8/14/11

On Trombones


(1. characteristics of the trombone)
The trombone's belching, muddy tones and rotten timbre are odious in the hands of the proficient, fully toxic in those of the novice. Musically diarrheic, the huffing and puffing lips of those who indulge themselves in the artless pursuit of tromboning quiver hungrily at the thought of assaulting the ears of their relatives with muffled tonal farts and indistinct arpeggios. (I say relatives, for a trombonist has no friends, nor audience for that matter, save those obligated by bloodline to endure his pernicious practice.) The awkward gangle of tubing and braces is only amplified by the desperate thrusting of bony elbows as the user pumps out note after attempted note, just as the terrible musty rush of air from within the lungs is amplified by the comparatively fine brass bell, but only after suffering much abuse and debasement within two or three miles of sliding passageways, exiting the instrument to return the favor to all those unfortunate enough to be within earshot.

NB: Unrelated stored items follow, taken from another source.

Lemma returns_or_exits_fatal {A} msg : returns_or_exits (@fatal_errno A msg).
Proof. by intros w. Qed.

Lemma returns_or_exits_assert : returns_or_exits (assert true).
Proof. by intros w. Qed.

Lemma returns_or_exits_write_stderr text :
  returns_or_exits (write_stderr text).
Proof. by intros w. Qed.

Lemma returns_or_exits_sys_open path writing :
  returns_or_exits (sys_open os path writing).
Proof. intros w. unfold sys_open. by destruct (_ && _). Qed.

Lemma returns_or_exits_sys_pipe : returns_or_exits (sys_pipe os).
Proof. intros w. unfold sys_pipe. by case_bool_decide. Qed.

Lemma returns_or_exits_sys_cloexec fd : returns_or_exits (sys_cloexec fd).
Proof. intros w. unfold sys_cloexec. by destruct (decide _). Qed.

Lemma returns_or_exits_sys_close fd : returns_or_exits (sys_close fd).
Proof. intros w. unfold sys_close. by destruct (decide _). Qed.

Lemma returns_or_exits_sys_fork child : returns_or_exits (sys_fork os child).
Proof. intros w. unfold sys_fork. by case_bool_decide. Qed.

Lemma returns_or_exits_sys_chdir dir : returns_or_exits (sys_chdir os dir).
Proof. intros w. unfold sys_chdir. by destruct (os_chdir _ _ _). Qed.

Lemma returns_or_exits_wait : returns_or_exits (wait_for_children os).
Proof.
  intros w. unfold wait_for_children.
  by destruct (wait_for_children_loop_returns os 0%Z w) as [w' ->].
Qed.

Create HintDb exits discriminated.

#[local] Hint Resolve returns_or_exits_ret returns_or_exits_defined
  returns_or_exits_perror returns_or_exits_fatal returns_or_exits_assert
  returns_or_exits_write_stderr returns_or_exits_sys_open
  returns_or_exits_sys_pipe returns_or_exits_sys_cloexec
  returns_or_exits_sys_close returns_or_exits_sys_fork
  returns_or_exits_sys_chdir returns_or_exits_wait : exits.

Ltac no_abort :=
  repeat first
    [ solve [auto with exits]
    | apply returns_or_exits_bind; [|intros ?]
    | case_bool_decide
    | match goal with
      | |- returns_or_exits (match ?x with _ => _ end) => destruct x
      | |- returns_or_exits (if ?b then _ else _) => destruct b
      end ].

Lemma returns_or_exits_open_input c a next_stdin :
  (in_pathname c ≠ None → a = 0) →
  returns_or_exits (open_input os c a next_stdin).
Proof.
  intros Hfirst. unfold open_input.
  destruct (in_pathname c); [|no_abort].
  rewrite bool_decide_eq_true_2 by auto. no_abort.
Qed.

Lemma returns_or_exits_open_output l c a next_stdin :
  (out_pathname c ≠ None → is_last l a = true) →
  returns_or_exits (open_output os l c a next_stdin).
Proof.
  intros Hlast. unfold open_output.
  destruct (out_pathname c); [rewrite Hlast by done|]; no_abort.
Qed.

Lemma returns_or_exits_execute_line_loop l todo a next_stdin :
  wf_line l → a + todo = n_commands l →
  (∀ j c, commands l !! j = Some c →
     ¬ misplaced_input j c ∧ ¬ misplaced_output l j c) →
  returns_or_exits (execute_line_loop os l todo a next_stdin).
Proof.
  intros Hwf Ha Hplaced. pose proof Hwf as (Hn & Hlen & _).
  revert a next_stdin Ha.
  induction todo as [|todo IH]; intros a next_stdin Ha; simpl.
  { auto with exits. }
  unfold command_at. destruct (commands l !! a) as [c|] eqn:Hc;
    [|apply lookup_ge_None in Hc; lia].
  destruct (Hplaced a c Hc) as [Hin Hout].
  apply returns_or_exits_bind_ret.
  apply returns_or_exits_bind.
  { apply returns_or_exits_open_input. intros Hp.
    destruct (decide (a = 0)); [done|]. by destruct Hin. }
  intros [curr_stdin|]; [|no_abort].
  apply returns_or_exits_bind.
  { apply returns_or_exits_open_output. intros Hp.
    apply is_last_spec; [done|].
    destruct (decide (a = n_commands l - 1)); [done|]. by destruct Hout. }
  intros [[curr_stdout next_stdin']|]; [|no_abort].
  unfold run_child, close_if_needed. no_abort. apply IH. lia.
Qed.

Lemma returns_or_exits_execute_line l msg msg' :
  wf_line l →
  check_redirections l = Some (CHECK_OK, msg) →
  check_cd l = Some (CHECK_OK, msg') →
  returns_or_exits (execute_line os l).
Proof.
  intros Hwf Hredir Hcd.
  destruct (check_redirections_loop_spec l (n_commands l) 0 Hwf)
    as (rv & m & Hrv & Hok & _); [lia|].
  fold (check_redirections l) in Hrv. rewrite Hredir in Hrv.
  injection Hrv as <- <-. destruct (Hok eq_refl) as [_ Hplaced].
  destruct (check_cd_spec l Hwf) as (c0 & rv & m & Hc0 & Hrv & Hpipe & Hfirst).
  rewrite Hcd in Hrv. injection Hrv as <- <-.
  pose proof (wf_line_lookup _ _ _ Hwf Hc0) as Hwc.
  destruct (arg_at_defined c0 0 Hwc) as [name Hname]; [destruct Hwc; lia|].
  unfold execute_line, command_at. rewrite Hc0.
  apply returns_or_exits_bind_ret. rewrite Hname.
  apply returns_or_exits_bind_ret. case_bool_decide as Hcd0.
  - assert (is_cd c0) as His by (unfold is_cd; rewrite Hname; by f_equal).
    destruct (check_cd_loop_spec l (n_commands l - 1) 1 Hwf)
      as [[_ Hno]|[_ (j & c & Hj & Hcj & Hcdj)]]; [destruct Hwf; lia| |].
    2:{ destruct Hpipe as [[=] _]. exists j, c. split_and!; [lia|done..]. }
    destruct Hfirst as [_ Hfirst].
    { intros j c Hj Hcj. apply (Hno j); [lia|done]. }
    destruct (Hfirst His) as ([(Hone & _ & _ & Hargs) _] & _); [done|].
    rewrite Hone, Hargs.
    change (assert (bool_decide (1 = 1) && bool_decide (2 = 2)))
      with (mret (M:=M) tt).
    apply returns_or_exits_bind_ret.
    destruct (arg_at_defined c0 1 Hwc) as [dir ->]; [lia|].
    apply returns_or_exits_bind_ret.
    unfold change_current_directory. no_abort.
  - apply returns_or_exits_execute_line_loop; [done|lia|].
    intros j c Hc. apply Hplaced; [lia|done].
Qed.

(** X7: whatever the line, [execute] either returns or ends the shell
    through [fatal_errno]: none of the assertions of [execute_line] fails
    and nothing is read out of bounds, because [execute_line] only runs on
    lines that parsed and passed both checks. *)
Theorem execute_never_aborts (line : string) (w : world) :
  (execute os line w).1 = Ok tt ∨ (execute os line w).1 = Stop Exit_failure.
Proof.
  assert (match (execute os line w).1 with
          | Ok _ => True
          | Stop why => why = Exit_failure
          end) as H.
  { destruct (parse_line (os_getenv os) line) as [[l|] err] eqn:Hparse.
    2:{ unfold execute. by rewrite Hparse. }
    rewrite (execute_parsed _ _ _ _ w Hparse).
    apply parse_line_wf in Hparse as (Hwf & _).
    destruct (check_redirections_loop_spec l (n_commands l) 0 Hwf)
      as (rv & msg & Hrv & _); [lia|].
    fold (check_redirections l) in Hrv. rewrite Hrv.
    destruct rv; [|done].
    destruct (check_cd_spec l Hwf) as (_ & rv & msg' & _ & Hcd & _).
    rewrite Hcd. destruct rv; [|done].
    by eapply returns_or_exits_execute_line. }
  destruct (execute os line w).1 as [[]|why]; [by left|right; by subst].
Qed.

(2. history of the trombone) 
The littlest amount of perceptivity will tell us that, though modified over time, the basic elements of the shape of the trombone betray its original use as a crude sort of urinal. Unwilling to move the royal body from the throne room to empty the royal bladder, surely the various and sundry kings of France used golden plumbing leading from a golden receptacle (now the bell of the trombone) through the golden walls to the golden moat. The slide, of course, allowed the royal urinee to adjust the bell so that he might stand or sit as he pleased. It will not require great amounts of imagination to picture the day that an overeager and shortsighted court jester used a spare urinal to play some royal fanfare, and the rest, as it is said, is history.

(3. advice on trombones) 
Any piece of sheet music that has been so much as looked over by the queasy eyes of one of those players of Satan's Whistle must be cremated at the earliest chance before it can putrefy. Any trombone found deserted must, lest it be returned to service, be melted down and recast into rings for pigs' noses, where it will continue in much the same manner as before––adorning the face of the repugnant––only silently. Any person found to be composing music specifically for the trombone must be bludgeoned to death with a trombone kept for this purpose (and which has been rendered unplayable by permanently blocking the tubes), just as that composer would have acoustically bludgeoned the world.